For example, the Atomic League timeline is quite long and complex, and I also think that it is relatively plausible. It wouldn’t be hard to make the basics of the timeline understandable to just about anyone, though. The American Revolution is a recognizable point of divergence, as is a “President for Life”. The basics of the timeline’s history could be distilled into a few pages worth for the reader who doesn’t know much history, providing a good basis for understanding why the modern League world is the way it is. For the avid reader one could insert some of the far greater volume of detail that makes up the timeline in its entirety, and highlight many of the “popular” historical events that went differently or didn’t happen. The timeline is developed in sufficient detail that there are as many points of interest in its history as there are in two centuries of major events in real history.
Probability and Plausibility
My criteria for AH is simply an extension of a standard concept in probability, but I suppose that probably isn’t as obvious to most people as I tend to assume. Let me illustrate, using an example, why I criticize a timeline for having lots of implausible events, but regard a single implausible event as relatively unremarkable.
Since many (most?) POD members are quite familiar with RPGs, let me use an example based on dice. We’re going to use one die, with ten sides. This fits in nicely with my criteria that to call something “implausible”, it should be at least an order of magnitude less likely than some other alternative.
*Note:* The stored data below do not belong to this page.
(** An act stands under a cut exactly when the records say so, and no store
    can make it otherwise. The walk answers yes precisely when the store hands
    over, from the cut down to the act, records of that stream each of which
    hashes to the id named above it, starting from the id the cut names, the
    last hashing to the act's id; and, where the hash does not collide, no two
    stores, honest or not, over any backends, can vouch for two different acts
    at one sequence under the same cut. *)
Theorem stands_does_not_trust_the_store {C1 C2 : Type} (ops1 : fzn_record_store_ops C1) (ops2 : fzn_record_store_ops C2)
    hash c1 c2 issuer stream cut_seq cut_id act_seq id1 id2 :
  0 < act_seq <= cut_seq ->
  (fzn_record_store_stands ops1 (Some hash) c1 issuer stream cut_seq cut_id act_seq id1 = true <->
   exists rs, zlen rs = cut_seq - act_seq + 1 /\ line hash issuer stream cut_seq cut_id rs /\
     (forall i r, rs !! i = Some r ->
        fst (rs_get ops1 c1 issuer stream (cut_seq - Z.of_nat i) FZN_RECORD_MAX_LEN) = Some r) /\
     exists r, rs !! Z.to_nat (cut_seq - act_seq) = Some r /\ hash FZN_RECORD_ID_LEN r = Some id1) /\
  ((forall x y d, hash FZN_RECORD_ID_LEN x = Some d -> hash FZN_RECORD_ID_LEN y = Some d -> x = y) ->
   fzn_record_store_stands ops1 (Some hash) c1 issuer stream cut_seq cut_id act_seq id1 = true ->
   fzn_record_store_stands ops2 (Some hash) c2 issuer stream cut_seq cut_id act_seq id2 = true -> id1 = id2).
Proof.
  intros Hr.
  assert (forall (C : Type) (ops : fzn_record_store_ops C) c id,
    fzn_record_store_stands ops (Some hash) c issuer stream cut_seq cut_id act_seq id = true <->
    exists rs, zlen rs = cut_seq - act_seq + 1 /\ line hash issuer stream cut_seq cut_id rs /\
     (forall i r, rs !! i = Some r ->
        fst (rs_get ops c issuer stream (cut_seq - Z.of_nat i) FZN_RECORD_MAX_LEN) = Some r) /\
     exists r, rs !! Z.to_nat (cut_seq - act_seq) = Some r /\ hash FZN_RECORD_ID_LEN r = Some id) as Hspec.
  { intros C ops c id. unfold fzn_record_store_stands. destruct (Z.eqb_spec act_seq 0); [lia|].
    destruct (Z.gtb_spec act_seq cut_seq); [lia|]. cbn [orb]. rewrite stands_loop_spec by lia.
    replace (Nat.pred (Z.to_nat (cut_seq - act_seq + 1))) with (Z.to_nat (cut_seq - act_seq)) by lia.
    split; intros (rs & Hl & Hrs); exists rs; (split; [unfold zlen in *; lia|exact Hrs]). }
  split; [apply Hspec|]. intros Hinj (rs1 & L1 & H1 & _ & r1 & E1 & I1)%Hspec (rs2 & L2 & H2 & _ & r2 & E2 & I2)%Hspec.
  assert (rs1 = rs2) as <- by (eapply line_unique; eauto; unfold zlen in *; lia). congruence.
Qed.
(* ===== verification/HeldStore.v ===== *)
(** * record/store_held.c: records kept in memory while the store refuses them

    A delta over a backend that may refuse a record: what it refuses is held
    in memory, in buckets and in a list from the oldest, read first, and
    written back by a flush. Past its budget the delta sheds the oldest record
    of any stream but the journal's own. A row is one object in its bucket's
    chain and in the list; no two rows have one key, so a row is known by its
    key. [alloc] says which allocations succeed, counted from the first; the
    delta and the arguments are given. *)

From stdpp Require Import gmap fin_maps.
From S2P Require Import Prelude Table Bytes Hop Revocation Records RecordStore.

Definition FZN_RECORD_HELD_BUDGET_DEFAULT : Z := 32 * 1024 * 1024.
Definition FZN_RECORD_HELD_BUCKETS : Z := 1024.
Definition FZN_RECORD_HELD_KEPT_STREAM : Z := 1.

(** [len] is the length of [row_bytes]. *)
Record held_row := mk_row { row_issuer : bytes; row_stream : Z; row_seq : Z; row_bytes : bytes }.

Section Delta.
Context {C : Type} (base : fzn_record_store_ops C) (alloc : nat -> bool).
Lemma answer_bytes request cap' : Forall in_u8 (fzn_exchange_answer ops2 jB cB request cap').
Proof.
  assert (Forall in_u8 [5; 2] /\ Forall in_u8 [5; 4]) as [H2 H4] by (repeat constructor; ulia).
  unfold fzn_exchange_answer, answer_digest, answer_records.
  destruct (is_msg _ _); [destruct (_ || _); [by apply Forall_nil_2|]|
    destruct (is_msg _ _); [|by apply Forall_nil_2]; destruct (_ || _); [by apply Forall_nil_2|];
    destruct (_ || _); [by apply Forall_nil_2|]].
  - destruct (digest_examined jB ltac:(apply HB) HuB) as (-> & _ & _). cbn [fst]. fold listing.
    match goal with |- context [page_loop ?ps ?room 0] => pose proof (page_loop_bytes room ps 0) as Hp;
      destruct (page_loop ps room 0) as [page n] end.
    cbn [fst] in Hp. rewrite !Forall_app. split_and!; auto using be16_range. apply Hp, Forall_drop, listing_ok.
  - match goal with |- context [records_loop _ _ ?i ?s ?n ?q ?l ?a ?c ?k ?m] =>
      pose proof (records_loop_bytes i s n q l a c k m) as Hp; destruct (records_loop _ _ _ _ _ _ _ _ _ _) as [page k'] end.
    rewrite !Forall_app. split_and!; auto using be16_range.
Qed.

Lemma honest_bytes w request cap' b w' : honest w request cap' = (Some b, w') -> Forall in_u8 b.
Proof.
  unfold honest. pose proof (answer_bytes request cap') as H. destruct (fzn_exchange_answer _ _ _ _ _); [done|].
  intros [= <- _]. done.
Qed.

(** What the host holds of a stream after every range was taken. *)
Definition caught_up (h : host) (iss : bytes) (st : Z) : Prop :=
  match positions (h_journal A0) !! (iss, st), positions jB !! (iss, st) with
  | Some eA, Some eB =>
    exists e, positions (h_journal h) !! (iss, st) = Some e /\
      j_received e = Z.max (j_received eA) (Z.min (j_received eB) (j_received eA + max)) /\
      (j_received eA < j_received eB -> id_at iss st (j_received e) (j_head e))
  | eA, _ => positions (h_journal h) !! (iss, st) = eA
  end.

Lemma all_taken h iss st : between h (zlen Q) -> caught_up h iss st.
Proof.
  intros [_ Hd He]. unfold caught_up.
  assert (forall eA eB, positions (h_journal A0) !! (iss, st) = Some eA -> positions jB !! (iss, st) = Some eB ->
    j_received eA < j_received eB -> exists q, q ∈ Q /\ qkey q = (iss, st)) as Hin.
  { intros eA eB HA HB' Hlt. exists (mk_req iss st (j_received eA + 1) (Z.min max (j_received eB - j_received eA))).
    split; [|done]. apply (fetch_elems _ jB max); [apply HA0|apply HB|done|]. by exists eA, eB. }
  assert ((forall q, q ∈ Q -> qkey q <> (iss, st)) -> positions (h_journal h) !! (iss, st) = positions (h_journal A0) !! (iss, st)) as Hsame.
  { intros H. apply He. intros i q _ Hq. eapply H, list_elem_of_lookup_2, Hq. }
  destruct (positions (h_journal A0) !! (iss, st)) as [eA|] eqn:EA, (positions jB !! (iss, st)) as [eB|] eqn:EB.
  - destruct (Z.lt_ge_cases (j_received eA) (j_received eB)) as [Hlt|Hge].
    + destruct (Hin eA eB) as (q & Hq & Hk); auto. apply list_elem_of_lookup in Hq as Hq'. destruct Hq' as [i Hi].
      destruct (Q_elem q Hq) as (eA' & eB' & HA & HB' & Hf & Hc & _). rewrite Hk in HA, HB'. simplify_eq.
      destruct (Hd i q) as (e & He' & Hr & Hid); [apply lookup_lt_Some in Hi; unfold zlen; lia|done|].
      unfold qkey in Hk. injection Hk as <- <-. exists e. rewrite Hr. split_and!; auto. lia.
    + exists eA. split_and!; [|lia|lia]. apply Hsame. intros q Hq Hk. destruct (Q_elem q Hq) as (? & ? & HA & HB' & _ & Hc & Hp & _).
      rewrite Hk in HA, HB'. simplify_eq. lia.
  - apply Hsame. intros q Hq Hk. destruct (Q_elem q Hq) as (? & ? & _ & HB' & _). rewrite Hk in HB'. congruence.
  - apply Hsame. intros q Hq Hk. destruct (Q_elem q Hq) as (? & ? & HA & _). rewrite Hk in HA. congruence.
  - apply Hsame. intros q Hq Hk. destruct (Q_elem q Hq) as (? & ? & HA & _). rewrite Hk in HA. congruence.
Qed.
End Honest.

(** C5: two nodes that have not diverged come together. A node that pulls from
    an honest peer (one that answers from its own journal and store), and that
    stands on the peer's line wherever it is not ahead, is done within its
    bound on requests and with no error. Every stream both follow then ends
    where the peer stands on it, or [max] records further on than it was, with
    the head the id of the peer's own record there; every other stream, and
    every stream it was ahead on, is as it was. *)
Theorem pull_catches_up {C C2 : Type} (ops : fzn_record_store_ops C) held `{!LawfulBackend ops held}
    (ops2 : fzn_record_store_ops C2) held2 `{!LawfulBackend ops2 held2} sign_ hash A jB cB p max cap n :
  hash_fits hash -> verify sign_ <> None ->
  host_ok (held := held) sign_ hash A -> host_ok (held := held2) sign_ hash (mk_host jB cB) ->
  j_used (h_journal A) <= FZN_SYNC_MAX_POSITIONS -> j_used jB <= FZN_SYNC_MAX_POSITIONS ->
  0 < max <= UINT64_MAX -> FZN_EXCHANGE_REPLY_MIN <= cap ->
  (forall k e, positions jB !! k = Some e -> j_received e < UINT64_MAX) ->
  (forall iss st eA eB, positions (h_journal A) !! (iss, st) = Some eA -> positions jB !! (iss, st) = Some eB ->
     j_received eA <= j_received eB -> id_at (held2 := held2) hash cB iss st (j_received eA) (j_head eA)) ->
  pull_bound max <= Z.of_nat n ->
  exists tally A', fzn_exchange_pull ops sign_ hash (honest (ops2 := ops2) jB cB) n tt p A max cap
                   = Some (FZN_EXCHANGE_OK, Some tally, A', tt) /\
    host_ok (held := held) sign_ hash A' /\
    forall iss st, caught_up (held2 := held2) hash jB cB A max A' iss st.
Proof.
  intros Hhash Hv HA HB HuA HuB Hmax Hcap Htop Hagree Hn. unfold fzn_exchange_pull.
  destruct (Z.ltb_spec cap FZN_EXCHANGE_REPLY_MIN); [lia|].
  unfold fzn_exchange_pull_begin. destruct (Z.eqb_spec max 0); [lia|]. destruct (verify sign_); [|done].
  change (FZN_EXCHANGE_RECORDS_QUERY_LEN <? FZN_EXCHANGE_RECORDS_QUERY_LEN) with false. cbn [orb negb]. unfold digest_begin. cbv beta iota zeta.
  match goal with |- context [pull_loop _ _ _ _ _ _ ?p0 _ ?r _] =>
    destruct (pull_loop_ends sign_ hash max Hhash ltac:(lia) (honest (ops2 := ops2) jB cB) (honest_bytes sign_ hash jB cB HB HuB)
      n tt p0 A r cap) as (err & p' & h' & [] & E);
    [unfold waiting; cbn; split_and!; auto; lia|done|unfold measure, pull_bound in *; cbn; lia|] end.
  rewrite E. eapply honest_loop in E as [-> Hbw]; eauto.
  - eexists _, _. split; [done|]. split; [apply Hbw|]. intros iss st. by eapply all_taken.
  - unfold pulling_at. cbn. split; [done|]. split; [done|]. exists 0, 0, 0. rewrite take_0. pose proof (zlen_nonneg (listing jB)).
    split_and!; auto; lia.
Qed.

(** ** Witness *)

(** A node that follows the demo stream and has none of it, and a peer that
    was pushed its first two records. *)
Definition demo_here : @Exchange.host mem :=
  happened (ops := mem_ops) toy_ops demo_chain_hash (mk_host demo_journal ∅) [Follow (demo_key 1) 7].
Definition demo_there : @Exchange.host mem :=
  happened (ops := mem_ops) toy_ops demo_chain_hash (mk_host demo_journal ∅) demo_events.

Lemma demo_hosts_ok : host_ok (held := mem_held) toy_ops demo_chain_hash demo_here /\
  host_ok (held := mem_held) toy_ops demo_chain_hash demo_there.
Proof.
  destruct (journal_init_ok (mk_journal None 0) (replicate 3 zero_jentry)) as (j & E & Hj & Hp & _); [done|].
  assert (j = demo_journal) as -> by (vm_compute in E; vm_compute; congruence).
  pose proof (empty_host_ok (held := mem_held) toy_ops demo_chain_hash demo_journal ∅ Hj Hp (fun _ _ _ => lookup_empty _)) as H0.
  pose proof demo_events_ok as Hev. split; (eapply happened_keeps; [exact demo_hash_fits|exact H0|]); [|exact Hev].
  apply Forall_cons_iff in Hev as [Hf _]. by apply Forall_cons_2; [|apply Forall_nil_2].
Qed.

Lemma demo_here_positions : map_to_list (positions (h_journal demo_here))
  = [((demo_key 1, 7), mk_jentry (demo_key 1) 7 0 0 (zeros 32) true false)].
Proof. vm_compute. reflexivity. Qed.

Lemma demo_there_positions : (fun x => j_received x.2) <$> map_to_list (positions (h_journal demo_there)) = [2].
Proof. vm_compute. reflexivity. Qed.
Our timeline consists of rolling the die, over and over again. When it comes up 1, an implausible event happens. Any other number is a plausible event. It should be fairly obvious that for any specific event, the plausible outcome is much more likely, but the implausible outcome is not unlikely enough to criticize. A 1 in 10 chance is still pretty significant. So, for any single event, we can obviously say that there is a fair chance that the implausible outcome would actually happen.
The issue becomes more complicated, however, when you consider the whole “timeline”. Let’s say, for example, that we have a “timeline” involving ten major events. These events are major in the sense that they have a big and obvious impact on the final outcome. They’re the kind of events that the author of an AH might want to come out a certain way, in order to produce a desired timeline or story setting. It should be fairly obvious that, in this timeline consisting of 10 die rolls, the average timeline will have 1 implausible event. Roll a 10-sided die 10 times and you can have 1 come up anywhere from 1 to 10 times – but the most likely result is that it will come up just once.
Now, how might we apply the concept of plausibility to this timeline as a whole? Well, the information we have is that we have a certain number of events, each of which has outcomes of different likelihood. Namely, there are 10 events and in each event a plausible outcome is 9 times more likely than an implausible outcome. We can define the plausibility of the timeline in terms of how many plausible events are in it – because it is more likely that there will be 1 than 2, more likely that there will be 2 than 3, and so on.
In fact, I’m going to include some numbers to show how dramatically probability (and thus, in this simple example, plausibility) changes as you increase the number of implausible events. It is 35% likely that there will be 0 implausible events. It is 39% likely that there will be 1 implausible event, 19% likely that there will be 2, 6% likely that there will be 3, and 1% likely that there will be 4. These numbers already add up to 100% due to rounding error, thus we can see that the likelihood of anywhere from 5 to 10 implausible events is small, even all together. In fact, the probability of 8 implausible events is 1 in 36 million, and the probability of 10 plausible events is 1 in 10 billion.
Because we have the probabilities of all possible events in this example, the relative probabilities are obvious too. If anywhere from 0 to 3 events out of the 10 have implausible outcomes, the timeline is plausible. With 4 implausible events, you’ve already got a timeline which is an order of magnitude less likely than other outcomes. A few more than that, and you’ve entered the territory of ridiculously implausible timelines. And that is when the “implausible” individual events are in themselves not all that unlikely, and a relatively short sequence of events has been considered.
From this analogy, it should be possible to see how I call some timelines implausible without calling OTL implausible. OTL has plenty of implausible events, but about as many as you’d expect from random selection. To use the example, OTL is a timeline pretty close to the “roll a 1 only about 10% of the time” standard. Many ATLs, on the other hand, have divergent histories where many, or even most, of the major events in the ATL are implausible. The more implausible events you put in, the more the timeline itself slides into implausibility.